Problem to work on
Return only the lines of the listing below that run from the line with "elems : gmap nat elem;" through the line with "Definition set_first (x", both ends included, exactly as written.

***** Data for analysis *****

(* ===== verification/Cond.v ===== *)
(** * Condition variables

    [pthread_cond_clockwait.c], [pthread_cond_signal.c] and
    [pthread_cond_broadcast.c] of [pthread], run by any number of threads, with
    signals and timeouts.  A waiting thread links an element on its own stack
    into a list that others change; the element is gone when the thread returns.
    The locks are those of [MutexSpec]: taken when free, by one thread at a time.

    A stretch of code that holds [cond->lock] is one step as far as it touches
    only what that lock protects; the accesses to [woken], which the waiter
    reads without the lock, are steps of their own. *)

From S2P Require Import Prelude Sched.
From stdpp Require Import base list gmap relations.
From Stdlib Require Import ZArith Lia.
Import Sched.

Module Cond.

(** [struct pthread_cond_elem]; an element is named by the thread whose stack it
    is on. *)
Record elem := { next : option nat; prev : option nat; woken : bool }.

(** [pthread_cond_t], the elements there are, the caller's mutex, and the futexes
    at the fields [woken], at each of which only the owner of the element waits.
    [fault] records an access to an element that is gone. *)
Record cond := {
  lock : option nat;
  first : option nat;
  last_ : option nat;
  elems : gmap nat elem;
  queue : futex;
  mutex : option nat;
  fault : bool
}.

Definition set_lock (h : option nat) (s : cond) : cond :=
  {| lock := h; first := first s; last_ := last_ s; elems := elems s; queue := queue s; mutex := mutex s; fault := fault s |}.
Definition set_first (x : option nat) (s : cond) : cond :=
  {| lock := lock s; first := x; last_ := last_ s; elems := elems s; queue := queue s; mutex := mutex s; fault := fault s |}.
Definition set_last (x : option nat) (s : cond) : cond :=
  {| lock := lock s; first := first s; last_ := x; elems := elems s; queue := queue s; mutex := mutex s; fault := fault s |}.
Definition set_elems (m : gmap nat elem) (s : cond) : cond :=
  {| lock := lock s; first := first s; last_ := last_ s; elems := m; queue := queue s; mutex := mutex s; fault := fault s |}.
Definition set_queue (q : futex) (s : cond) : cond :=
  {| lock := lock s; first := first s; last_ := last_ s; elems := elems s; queue := q; mutex := mutex s; fault := fault s |}.
Definition set_mutex (h : option nat) (s : cond) : cond :=
  {| lock := lock s; first := first s; last_ := last_ s; elems := elems s; queue := queue s; mutex := h; fault := fault s |}.
Definition set_fault (s : cond) : cond :=
  {| lock := lock s; first := first s; last_ := last_ s; elems := elems s; queue := queue s; mutex := mutex s; fault := true |}.

(** Writes to the element of [u]. *)
Definition poke (u : nat) (f : elem → elem) (s : cond) : cond :=
  match elems s !! u with
  | Some e => set_elems (<[u := f e]> (elems s)) s
  | None => set_fault s
  end.

Definition with_next (x : option nat) (e : elem) : elem := {| next := x; prev := prev e; woken := woken e |}.
Definition with_prev (x : option nat) (e : elem) : elem := {| next := next e; prev := x; woken := woken e |}.
Definition with_woken (e : elem) : elem := {| next := next e; prev := prev e; woken := true |}.

(** ** The list *)

(** The element of [t] goes to the end. *)
Definition link (t : nat) (s : cond) : cond :=
  let s := set_elems (<[t := {| next := None; prev := last_ s; woken := false |}]> (elems s)) s in
  let s := match last_ s with Some u => poke u (with_next (Some t)) s | None => s end in
  let s := match first s with None => set_first (Some t) s | Some _ => s end in
  set_last (Some t) s.

(** [if ( elem.next ) elem.next->prev = elem.prev; else cond->last = elem.prev]. *)
Definition detach_next (e : elem) (s : cond) : cond :=
  match next e with Some v => poke v (with_prev (prev e)) s | None => set_last (prev e) s end.

Definition detach_prev (e : elem) (s : cond) : cond :=
  match prev e with Some u => poke u (with_next (next e)) s | None => set_first (next e) s end.

(** The element of [t] leaves the list, unless somebody took it off. *)
Definition unlink (t : nat) (s : cond) : cond :=
  match elems s !! t with
  | None => set_fault s
  | Some e => if woken e then s else detach_prev e (detach_next e s)
  end.

(** The first element leaves the list. *)
Definition take_first (u : nat) (s : cond) : cond :=
  match elems s !! u with
  | None => set_fault s
  | Some e => poke u (λ e, with_prev None (with_next None e)) (set_first (next e) (detach_next e s))
  end.

(** ** Threads *)

Inductive point :=
  | outside
  | wait_lock
  | wait_link
  | wait_unlock
  | wait_release
  | wait_load
  | wait_enter
  | wait_compare
  | wait_sleep
  | wait_reacquire (result : option errno)
  | wait_relock (result : option errno)
  | wait_unlink (result : option errno)
  | wait_return (result : option errno)
  | wake_lock (all : bool)
  | wake_take (all : bool)
  | wake_store (all : bool) (u : nat)
  | wake_futex (all : bool) (u : nat)
  | wake_unlock.

Inductive call := Acquire | Release | Wait | Signal_one | Broadcast.

Abbreviation event := (Sched.event call).

Record thread := { at_ : point; result : option errno }.

Definition goto (p : point) (l : thread) : thread := {| at_ := p; result := result l |}.
Definition return_ (r : option errno) : thread := {| at_ := outside; result := r |}.

(** After [futex] in the loop of [pthread_cond_clockwait]. *)
Definition futex_result (r : option errno) : point :=
  match r with
  | None | Some EAGAIN => wait_reacquire None
  | Some EINTR => wait_load
  | Some e => wait_reacquire (Some e)
  end.

Definition pthread_cond_clockwait (t : nat) (e : event) (s : cond) (l : thread) : option (cond * thread) :=
  match at_ l, e with
  | wait_lock, Go => match lock s with None => Some (set_lock (Some t) s, goto wait_link l) | Some _ => None end
  | wait_link, Go => Some (link t s, goto wait_unlock l)
  | wait_unlock, Go => Some (set_lock None s, goto wait_release l)
  | wait_release, Go => Some (set_mutex None s, goto wait_load l)
  | wait_load, Go =>
      match elems s !! t with
      | Some e => Some (s, goto (if woken e then wait_reacquire None else wait_enter) l)
      | None => Some (set_fault s, goto wait_enter l)
      end
  | wait_enter, Go => Some (set_queue (futex_enter t (queue s)) s, goto wait_compare l)
  | wait_compare, Go =>
      match elems s !! t with
      | Some e => if woken e then Some (set_queue (futex_leave t (queue s)) s, goto (futex_result (Some EAGAIN)) l)
                  else Some (s, goto wait_sleep l)
      | None => Some (set_fault s, goto wait_sleep l)
      end
  | wait_sleep, Go =>
      if futex_woken t (queue s) then Some (set_queue (futex_leave t (queue s)) s, goto (futex_result None) l) else None
  | wait_sleep, Signal =>
      if futex_woken t (queue s) then None
      else Some (set_queue (futex_leave t (queue s)) s, goto (futex_result (Some EINTR)) l)
  | wait_sleep, Timeout =>
      if futex_woken t (queue s) then None
      else Some (set_queue (futex_leave t (queue s)) s, goto (futex_result (Some ETIMEDOUT)) l)
  | wait_reacquire r, Go =>
      match mutex s with None => Some (set_mutex (Some t) s, goto (wait_relock r) l) | Some _ => None end
  | wait_relock r, Go => match lock s with None => Some (set_lock (Some t) s, goto (wait_unlink r) l) | Some _ => None end
  | wait_unlink r, Go => Some (unlink t s, goto (wait_return r) l)
  | wait_return r, Go => Some (set_elems (delete t (elems s)) (set_lock None s), return_ r)
  | _, _ => None
  end.

(** [pthread_cond_signal], and [pthread_cond_broadcast], which goes round. *)
Definition pthread_cond_wake (t : nat) (e : event) (s : cond) (l : thread) : option (cond * thread) :=
  match at_ l, e with
  | wake_lock all, Go => match lock s with None => Some (set_lock (Some t) s, goto (wake_take all) l) | Some _ => None end
  | wake_take all, Go =>
      match first s with
      | Some u => Some (take_first u s, goto (wake_store all u) l)
      | None => Some (s, goto wake_unlock l)
      end
  | wake_store all u, Go => Some (poke u with_woken s, goto (wake_futex all u) l)
  | wake_futex all u, Go =>
      Some (set_queue (futex_wake_thread u (queue s)) s, goto (if all then wake_take true else wake_unlock) l)
  | wake_unlock, Go => Some (set_lock None s, return_ None)
  | _, _ => None
  end.

(** A caller waits and lets go only with the mutex. *)
Definition start (t : nat) (c : call) (s : cond) (l : thread) : option (cond * thread) :=
  match c with
  | Acquire => match mutex s with None => Some (set_mutex (Some t) s, l) | Some _ => None end
  | Release => if decide (mutex s = Some t) then Some (set_mutex None s, l) else None
  | Wait => if decide (mutex s = Some t) then Some (s, goto wait_lock l) else None
  | Signal_one => Some (s, goto (wake_lock false) l)
  | Broadcast => Some (s, goto (wake_lock true) l)
  end.

Definition step (t : nat) (e : event) (s : cond) (l : thread) : option (cond * thread) :=
  match at_ l, e with
  | outside, Call c => start t c s l
  | (wake_lock _ | wake_take _ | wake_store _ _ | wake_futex _ _ | wake_unlock), _ => pthread_cond_wake t e s l
  | _, _ => pthread_cond_clockwait t e s l
  end.

Definition initial (n : nat) : config cond thread :=
  {| shared := {| lock := None; first := None; last_ := None; elems := ∅; queue := []; mutex := None; fault := false |};
     threads := list_to_map ((λ t, (t, return_ None)) <$> seq 0 n) |}.

End Cond.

*****

Output
  elems : gmap nat elem;
  queue : futex;
  mutex : option nat;
  fault : bool
}.

Definition set_lock (h : option nat) (s : cond) : cond :=
  {| lock := h; first := first s; last_ := last_ s; elems := elems s; queue := queue s; mutex := mutex s; fault := fault s |}.
Definition set_first (x : option nat) (s : cond) : cond :=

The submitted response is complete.